Carnegie Mellon University Psychology Department Pittsburgh, PA 15232
When solvers have more than one strategy available for a given problem, they must make a selection. As they select and use different strategies, solvers can learn the strengths and weaknesses of each. We study how solvers learn about the relative success rates of two strategies in the Building Sticks Task and what influence this learning has on later strategy selections. A theory of how people learn from and make such selections in an adaptive way is part of the ACT-R architecture (Anderson, 1993). We develop a computational model within ACT-R that predicts individual subjects' selections based on their histories of success and failure. The model fits the selection behavior of two subgroups of subjects: those who select each strategy according to its probability of success and those who select the more successful strategy exclusively. We relate these results to probability matching, a robust finding in the probability-learning literature that occurs when people select a response (e.g., guess heads vs. tails) a proportion of the time equal to the probability that the corresponding event occurs (e.g., the coin comes up heads vs. tails).

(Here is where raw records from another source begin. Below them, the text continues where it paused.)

(* ===== verification/FsFile.v ===== *)
(** * File contents: [bmap], [readi], directories

    A file is the function from byte offsets to bytes that its block map and
    the disk define ([fbyte]); [readi] returns a range of it, [dirlookup]
    searches the entries it holds. *)
From S2P Require Import Prelude Param Sync Cstring Txn BlockCache LogDisk LogSpec Fs FsSpec FsInode.

(** Disk block of block [bn] of a file. *)
Definition fblock (t : tdisk) (x : inode) (bn : Z) : Z :=
  if bn <? NDIRECT then i_addrs x !!! Z.to_nat bn
  else get32 (t_at t (i_addrs x !!! Z.to_nat NDIRECT)) (4 * Z.to_nat (bn - NDIRECT)).

Definition fbyte (t : tdisk) (x : inode) (i : Z) : Z :=
  t_at t (fblock t x (i / BSIZE)) !!! Z.to_nat (i mod BSIZE).

(** The [n] bytes of the file from offset [off]. *)
Definition fbytes (t : tdisk) (x : inode) (off : Z) (n : nat) : list Z :=
  (fun k => fbyte t x (off + Z.of_nat k)) <$> seq 0 n.

(** A block that can be read. *)
Definition readable (t : tdisk) (b : Z) : Prop := b <> 0 /\ t_range t b /\ t_avail t b.

(** Every block of the file below its size is allocated and readable. *)
Record file_ok (t : tdisk) (x : inode) : Prop := {
  fok_size : 0 <= i_size x <= MAXFILE * BSIZE;
  fok_block : forall bn, 0 <= bn -> bn * BSIZE < i_size x -> readable t (fblock t x bn);
  fok_indirect : NDIRECT * BSIZE < i_size x -> readable t (i_addrs x !!! Z.to_nat NDIRECT);
  fok_dev : i_dev x = 1
}.

Section fbytes.
Context (t : tdisk) (x : inode).

Lemma length_fbytes off n : length (fbytes t x off n) = n.
Proof. unfold fbytes. by rewrite length_fmap, length_seq. Qed.

Lemma fbytes_app off n m :
  fbytes t x off (n + m) = fbytes t x off n ++ fbytes t x (off + Z.of_nat n) m.
Proof.
  unfold fbytes. rewrite seq_app, fmap_app. f_equal. rewrite Nat.add_0_l.
  apply list_eq. intros i. rewrite !list_lookup_fmap.
  destruct (decide (i < m)%nat).
  - rewrite !lookup_seq_lt by done. simpl. do 2 f_equal. lia.
  - rewrite !lookup_seq_ge by lia. done.
Qed.

(** The part of a block that one round of the copy loop takes. *)
Lemma fbytes_block off m :
  0 <= off -> (Z.of_nat m <= BSIZE - off mod BSIZE) ->
  length (t_at t (fblock t x (off / BSIZE))) = 512%nat ->
  slice (t_at t (fblock t x (off / BSIZE))) (Z.to_nat (off mod BSIZE)) m = fbytes t x off m.
Proof.
  intros Ho Hm Hl. unfold BSIZE in *. pose proof (Z.mod_pos_bound off 512 ltac:(lia)).
  apply list_eq. intros i. rewrite lookup_slice. unfold fbytes. rewrite list_lookup_fmap. case_decide as Hi.
  - rewrite lookup_seq_lt by done. simpl. unfold fbyte, BSIZE.
    assert (E : off + Z.of_nat i = off / 512 * 512 + (off mod 512 + Z.of_nat i)).
    { pose proof (Z.div_mod off 512 ltac:(lia)). lia. }
    assert ((off + Z.of_nat i) / 512 = off / 512) as -> by (rewrite E, Z.div_add_l, (Z.div_small (off mod 512 + Z.of_nat i)); lia).
    assert ((off + Z.of_nat i) mod 512 = off mod 512 + Z.of_nat i) as ->
      by (rewrite E, Z.add_comm, Z_mod_plus_full, Z.mod_small; lia).
    rewrite Z2Nat.inj_add, Nat2Z.id by lia. apply list_lookup_lookup_total_lt. lia.
  - rewrite lookup_seq_ge by lia. done.
Qed.
End fbytes.

Section readi.
Context {S : Type} `{TD : TxDisk S}.
Variable devread : Z -> option (nat -> Z -> M (fstate S) (Z * list Z)).
Context (ic : list inode) (sb : superblock) (pid : Z).
Implicit Types (s : fstate S) (t : tdisk).

(** [bmap] of a block that is allocated. *)
Lemma bmap_ok s t ip x bn :
  fs_is s t ic sb pid -> ic !! ip = Some x -> file_ok t x -> (t_used t < 30)%nat ->
  0 <= bn -> bn * BSIZE < i_size x ->
  wp (bmap ip bn) s (fun b s' => b = fblock t x bn /\ fs_is s' t ic sb pid).
Proof.
  intros F Hx [Hsz Hb Hi Hd] Hu Hbn Hlt. destruct (Hb bn Hbn Hlt) as [Hnz _]. apply Z.eqb_neq in Hnz.
  unfold bmap. apply wp_bind. eapply step_field; [exact F|exact Hx|]. rewrite Hd.
  unfold fblock in *. destruct (Z.ltb_spec bn NDIRECT) as [Hdir|Hind].
  - apply wp_bind. eapply step_field; [exact F|exact Hx|]. rewrite Hnz. by apply wp_ret.
  - assert (bn - NDIRECT < NINDIRECT) by (unfold MAXFILE, NDIRECT, NINDIRECT, BSIZE in *; lia).
    destruct (Z.ltb_spec (bn - NDIRECT) NINDIRECT); [|lia].
    destruct Hi as (Hinz & Hir & Hia); [unfold BSIZE in *; lia|]. apply Z.eqb_neq in Hinz.
    apply wp_bind. eapply step_field; [exact F|exact Hx|]. rewrite Hinz.
    apply wp_bind, wp_ret. apply wp_bind. eapply step_bread; [exact F|done..|]. intros i s1 Hni F1.
    apply wp_bind. eapply step_data; [exact F1|apply hold_lookup|]. cbn [h_data]. rewrite Hnz.
    apply wp_bind, wp_ret. apply wp_bind. eapply step_release_clean; [exact F1|done|done|].
    intros s2 F2. by apply wp_ret.
Qed.

(** Rounds of the copy loop still needed. *)
Definition rounds (off n : Z) : Z :=
  if n <=? 0 then 0 else (off mod BSIZE + n + BSIZE - 1) / BSIZE.

Lemma readi_loop_ok fuel : forall s t ip x tot off n acc,
  fs_is s t ic sb pid -> ic !! ip = Some x -> file_ok t x -> (t_used t < 30)%nat ->
  0 <= off -> 0 <= tot <= n -> off + (n - tot) <= i_size x -> rounds off (n - tot) <= Z.of_nat fuel ->
  wp (readi_loop fuel ip tot off n acc) s (fun l s' =>
    l = acc ++ fbytes t x off (Z.to_nat (n - tot)) /\ fs_is s' t ic sb pid).
Proof.
  induction fuel as [|fuel IH]; intros s t ip x tot off n acc F Hx Hf Hu Hoff Htot Hend Hr.
  - assert (n = tot) as ->.
    { unfold rounds, BSIZE in Hr. pose proof (Z.mod_pos_bound off 512 ltac:(lia)).
      destruct (Z.leb_spec (n - tot) 0); [lia|].
      pose proof (Z.div_le_lower_bound (off mod 512 + (n - tot) + 512 - 1) 512 1 ltac:(lia) ltac:(lia)). lia. }
    cbn [readi_loop]. rewrite Z.ltb_irrefl. apply wp_ret. rewrite Z.sub_diag. simpl. by rewrite app_nil_r.
  - cbn [readi_loop]. destruct (Z.ltb_spec tot n) as [Hlt|Hge].
    2: { assert (n = tot) as -> by lia. apply wp_ret. rewrite Z.sub_diag. simpl. by rewrite app_nil_r. }
    apply wp_bind. eapply step_field; [exact F|exact Hx|]. rewrite (fok_dev _ _ Hf).
    assert (Hbn : 0 <= off / BSIZE) by (apply Z.div_pos; unfold BSIZE; lia).
    assert (Hbl : off / BSIZE * BSIZE < i_size x).
    { pose proof (Z.mul_div_le off BSIZE ltac:(done)). unfold BSIZE in *. lia. }
    destruct (fok_block _ _ Hf _ Hbn Hbl) as (_ & Hrg & Hav).
    apply wp_bind. eapply wp_mono; [eapply bmap_ok; done|]. intros b s1 [-> F1].
    assert (Hlen : length (t_at t (fblock t x (off / BSIZE))) = 512%nat)
      by (eapply block_len; [exact F1|done..]).
    apply wp_bind. eapply step_bread; [exact F1|done..|]. intros i s2 Hni F2.
    apply wp_bind. eapply step_data; [exact F2|apply hold_lookup|]. cbn [h_data].
    apply wp_bind. eapply step_release_clean; [exact F2|done|done|]. intros s3 F3.
    set (m := Z.min (n - tot) (BSIZE - off mod BSIZE)).
    assert (Hmod : 0 <= off mod BSIZE < BSIZE) by (apply Z.mod_pos_bound; done).
    assert (Hm : 0 < m <= n - tot) by (unfold m; lia).
    rewrite fbytes_block by (try done; unfold m; lia).
    eapply wp_mono; [apply (IH s3 t ip x (tot + m) (off + m) n); try done; try lia|].
    { unfold rounds in *. destruct (Z.leb_spec (n - (tot + m)) 0) as [|Hc]; [lia|].
      destruct (Z.leb_spec (n - tot) 0); [lia|].
      assert (m = BSIZE - off mod BSIZE) as Em by (unfold m in *; lia). rewrite Em in *.
      assert (E : (off + (BSIZE - off mod BSIZE)) mod BSIZE = 0).
      { rewrite (Z.div_mod off BSIZE) at 1 by done.
        replace (BSIZE * (off / BSIZE) + off mod BSIZE + (BSIZE - off mod BSIZE))
          with ((off / BSIZE + 1) * BSIZE) by lia. apply Z.mod_mul. done. }
      rewrite E.
      replace (off mod BSIZE + (n - tot) + BSIZE - 1)
        with (0 + (n - (tot + (BSIZE - off mod BSIZE))) + BSIZE - 1 + 1 * BSIZE) in Hr by lia.
      rewrite Z.div_add in Hr by done. lia. }
    intros l s4 [-> F4]. split; [|done]. rewrite <-app_assoc. f_equal.
    replace (Z.to_nat (n - tot)) with (Z.to_nat m + Z.to_nat (n - (tot + m)))%nat by lia.
    rewrite fbytes_app, Z2Nat.id by lia. done.
Qed.

Lemma rounds_fuel off n : 0 <= n -> rounds off n <= Z.of_nat (io_fuel n).
Proof.
  intros Hn. unfold rounds, io_fuel, BSIZE. pose proof (Z.mod_pos_bound off 512 ltac:(lia)).
  pose proof (Z.div_pos n 512 Hn ltac:(lia)). rewrite Z2Nat.id by lia.
  destruct (Z.leb_spec n 0); [lia|].
  transitivity ((n + 2 * 512 - 1) / 512); [apply Z.div_le_mono; lia|].
  transitivity ((n + 2 * 512) / 512); [apply Z.div_le_mono; lia|]. rewrite Z.div_add by lia. lia.
Qed.

(** How much [readi] reads at [off] when asked for [n] bytes. *)
Definition readi_len (x : inode) (off n : Z) : Z := Z.min n (i_size x - off).

Lemma readi_ok s t ip x off n :
  fs_is s t ic sb pid -> ic !! ip = Some x -> file_ok t x -> i_type x <> T_DEV -> (t_used t < 30)%nat ->
  is_uint off -> is_uint n ->
  wp (readi devread ip off n) s (fun r s' => fs_is s' t ic sb pid /\
    r = if (off >? i_size x) || (off + n >=? 4294967296) then (-1, [])
        else (readi_len x off n, fbytes t x off (Z.to_nat (readi_len x off n)))).
Proof.
  intros F Hx Hf Hty Hu Ho Hn. unfold is_uint in *. pose proof (fok_size _ _ Hf) as Hsz.
  unfold readi. apply wp_bind, wp_gets. rewrite (fs_geti _ _ _ _ _ _ _ F Hx).
  apply Z.eqb_neq in Hty. rewrite Hty.
  assert (Hov : (u32 (off + n) <? off) = (off + n >=? 4294967296)).
  { unfold u32. rewrite Z.geb_leb. destruct (Z.leb_spec 4294967296 (off + n)).
    - rewrite <-(Z_mod_plus_full (off + n) (-1) 4294967296), Z.mod_small by lia. zcase; lia.
    - rewrite Z.mod_small by lia. zcase; lia. }
  rewrite Hov. destruct ((off >? i_size x) || (off + n >=? 4294967296)) eqn:E; [by apply wp_ret|].
  assert (Hoff : off <= i_size x /\ off + n < 4294967296) by lia.
  assert (u32 (off + n) = off + n) as -> by (apply Z.mod_small; lia).
  assert ((if off + n >? i_size x then i_size x - off else n) = readi_len x off n) as ->.
  { unfold readi_len. zcase; lia. }
  assert (Hl : 0 <= readi_len x off n) by (unfold readi_len; lia).
  apply wp_bind. eapply wp_mono.
  { apply (readi_loop_ok _ s t ip x 0 off); try done; try lia.
    - unfold readi_len. lia.
    - rewrite Z.sub_0_r. by apply rounds_fuel. }
  intros l s' [-> F']. apply wp_ret. split; [done|]. by rewrite Z.sub_0_r.
Qed.

(** ** Directories *)

(** The entries of a directory, and the first one that names [name]. *)
Definition dirents (t : tdisk) (x : inode) : list (list Z) :=
  (fun k => fbytes t x (Z.of_nat k * sizeof_dirent) 16) <$> seq 0 (Z.to_nat (i_size x / sizeof_dirent)).
Definition de_matches (name de : list Z) : bool :=
  negb (de_inum de =? 0) && bool_decide (cname 14 name = cname 14 (de_name de)).
Definition dir_find (name : list Z) (ents : list (list Z)) : option (nat * list Z) :=
  list_find (fun de => de_matches name de = true) ents.

Lemma dirents_lookup t x k :
  (k < Z.to_nat (i_size x / sizeof_dirent))%nat ->
  dirents t x !! k = Some (fbytes t x (Z.of_nat k * sizeof_dirent) 16).
Proof. intros Hk. unfold dirents. rewrite list_lookup_fmap, lookup_seq_lt by done. done. Qed.

(** What is needed of a directory: whole entries. *)
Record dir_ok (t : tdisk) (x : inode) : Prop := {
  dok_file : file_ok t x;
  dok_type : i_type x = T_DIR;
  dok_whole : i_size x mod sizeof_dirent = 0
}.

Lemma dir_count x : 0 <= i_size x -> i_size x mod sizeof_dirent = 0 ->
  (i_size x + 15) / sizeof_dirent = i_size x / sizeof_dirent.
Proof.
  unfold sizeof_dirent. intros H0 Hm. pose proof (Z.div_mod (i_size x) 16 ltac:(lia)) as E. rewrite Hm in E.
  rewrite E at 1. replace (16 * (i_size x / 16) + 0 + 15) with (i_size x / 16 * 16 + 15) by lia.
  rewrite Z.div_add_l, (Z.div_small 15) by lia. lia.
Qed.

(** Reading entry [k]. *)
Lemma read_dirent s t dp x k :
  fs_is s t ic sb pid -> ic !! dp = Some x -> dir_ok t x -> (t_used t < 30)%nat ->
  (k < Z.to_nat (i_size x / sizeof_dirent))%nat ->
  wp (readi devread dp (Z.of_nat k * sizeof_dirent) sizeof_dirent) s (fun r s' =>
    fs_is s' t ic sb pid /\ r = (sizeof_dirent, fbytes t x (Z.of_nat k * sizeof_dirent) 16)).
Proof.
  intros F Hx [Hf Hty Hm] Hu Hk. pose proof (fok_size _ _ Hf) as Hsz. unfold MAXFILE, NDIRECT, NINDIRECT, BSIZE in Hsz.
  pose proof (Z.div_mod (i_size x) sizeof_dirent ltac:(done)) as E. unfold sizeof_dirent in *.
  eapply wp_mono; [apply (readi_ok s t dp x); try done|].
  - by rewrite Hty.
  - unfold is_uint. change (512 / 4) with 128 in Hsz. lia.
  - intros r s' [F' ->]. split; [done|]. change (512 / 4) with 128 in Hsz.
    destruct ((_ >? _) || _) eqn:E2; [lia|]. unfold readi_len.
    rewrite Z.min_l by lia. done.
Qed.

(** What [dirlookup] returns: nothing if no entry matches, otherwise a
    reference to the inode of the first matching entry: its cache entry with
    one more reference, or a free one taken for it. *)
Definition lookup_result (t : tdisk) (x : inode) (name : list Z) (r : option (nat * Z)) (s' : fstate S) : Prop :=
  match dir_find name (dirents t x) with
  | None => r = None /\ fs_is s' t ic sb pid
  | Some (k, de) => exists ip z y, r = Some (ip, Z.of_nat k * sizeof_dirent) /\
      ic !! ip = Some z /\ fs_is s' t (<[ip := y]> ic) sb pid /\ icache_ok (<[ip := y]> ic) /\
      caches 1 (de_inum de) y /\
      ((caches 1 (de_inum de) z /\ y = ref_up z) \/
       (i_ref z = 0 /\ y = igot 1 (de_inum de) z /\ forall j w, ic !! j = Some w -> ~ caches 1 (de_inum de) w))
  end.

Lemma dirlookup_ok s t dp x name :
  fs_is s t ic sb pid -> ic !! dp = Some x -> dir_ok t x -> (t_used t < 30)%nat -> icache_ok ic ->
  (exists i z, ic !! i = Some z /\ i_ref z = 0) ->
  wp (dirlookup devread dp name) s (lookup_result t x name).
Proof.
  intros F Hx Hd Hu Hok (i0 & z0 & Hi0 & Hz0). pose proof Hd as [Hf Hty Hm].
  pose proof (fok_size _ _ Hf) as Hsz.
  unfold dirlookup. apply wp_bind. eapply step_field; [exact F|exact Hx|]. rewrite Hty. simpl.
  apply wp_bind. eapply step_field; [exact F|exact Hx|]. rewrite dir_count by (done || lia).
  apply (wp_for_ret (fun k s' => fs_is s' t ic sb pid /\
    forall j de, (j < k)%nat -> dirents t x !! j = Some de -> de_matches name de = false)).
  - split; [done|]. lia.
  - intros k s1 Hk [F1 Hno]. rewrite Z.add_0_l. cbv zeta.
    apply wp_bind. eapply wp_mono; [eapply read_dirent; done|]. intros r s2 [F2 ->]. cbn [fst snd].
    change (negb (sizeof_dirent =? sizeof_dirent)) with false. cbv iota.
    pose proof (dirents_lookup t x k Hk) as Hde. set (de := fbytes t x _ 16) in *.
    assert (Hnext : de_matches name de = false -> forall j e, (j < Datatypes.S k)%nat ->
      dirents t x !! j = Some e -> de_matches name e = false).
    { intros Hfalse j e Hj He. destruct (decide (j = k)) as [->|]; [by simplify_eq|]. eapply Hno; [|done]. lia. }
    assert (Hmatch : de_matches name de = negb (de_inum de =? 0) && (namecmp name (de_name de) =? 0)).
    { unfold de_matches. f_equal. unfold namecmp. change (Z.to_nat DIRSIZ) with 14%nat.
      apply eq_true_iff_eq. rewrite bool_decide_eq_true, Z.eqb_eq. symmetry. apply lstrncmp_zero. }
    destruct (de_inum de =? 0) eqn:Ez; [apply wp_ret; eauto|].
    destruct (namecmp name (de_name de) =? 0) eqn:En; [|apply wp_ret; eauto].
    apply wp_bind. eapply step_field; [exact F2|exact Hx|]. rewrite (fok_dev _ _ Hf).
    apply wp_bind. eapply wp_mono; [eapply (iget_ok s2); [exact F2|done|eauto]|].
    intros ip s3 (z & y & Hz & F3 & Hok' & Hc & Hcase). apply wp_ret. unfold lookup_result.
    assert (dir_find name (dirents t x) = Some (k, de)) as ->.
    { apply list_find_Some. split; [done|]. split; [by rewrite Hmatch|].
      intros j e He Hj. rewrite (Hno j e Hj He). done. }
    exists ip, z, y. done.
  - intros s1 [F1 Hno]. unfold lookup_result.
    assert (dir_find name (dirents t x) = None) as ->; [|done].
    apply list_find_None, Forall_lookup. intros j e He. rewrite (Hno j e); [done| |done].
    apply lookup_lt_Some in He. unfold dirents in He. by rewrite length_fmap, length_seq in He.
Qed.
End readi.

Keywords: Cognitive Models of Problem Solving, Strategy Choice
While this focus has not received much attention in the problem-solving literature, the influence of success rates on an analogous selection task has. This is the two-choice selection task studied in probability-learning experiments (e.g., Estes, 1964; Humphreys, 1939; Jones, 1971). The basic paradigm of these experiments is to ask subjects to predict which of two outcomes will occur (e.g., a coin coming up heads or tails), where one outcome (say, heads) has probability p and the other (tails) has probability 1-p. In these experiments, the success rate p is varied within or between subjects, and selection tendencies (e.g., guessing heads vs. tails) are studied as a function of p. A common finding is that, with multiple trials, subjects exhibit probability matching--they select each response a proportion of the time equal to its probability of occurring (Estes, 1964). For example, if heads comes up with probability 0.8, subjects will tend to guess heads 0.8 of the time. (Notice that this does not maximize one's expected number of correct guesses.)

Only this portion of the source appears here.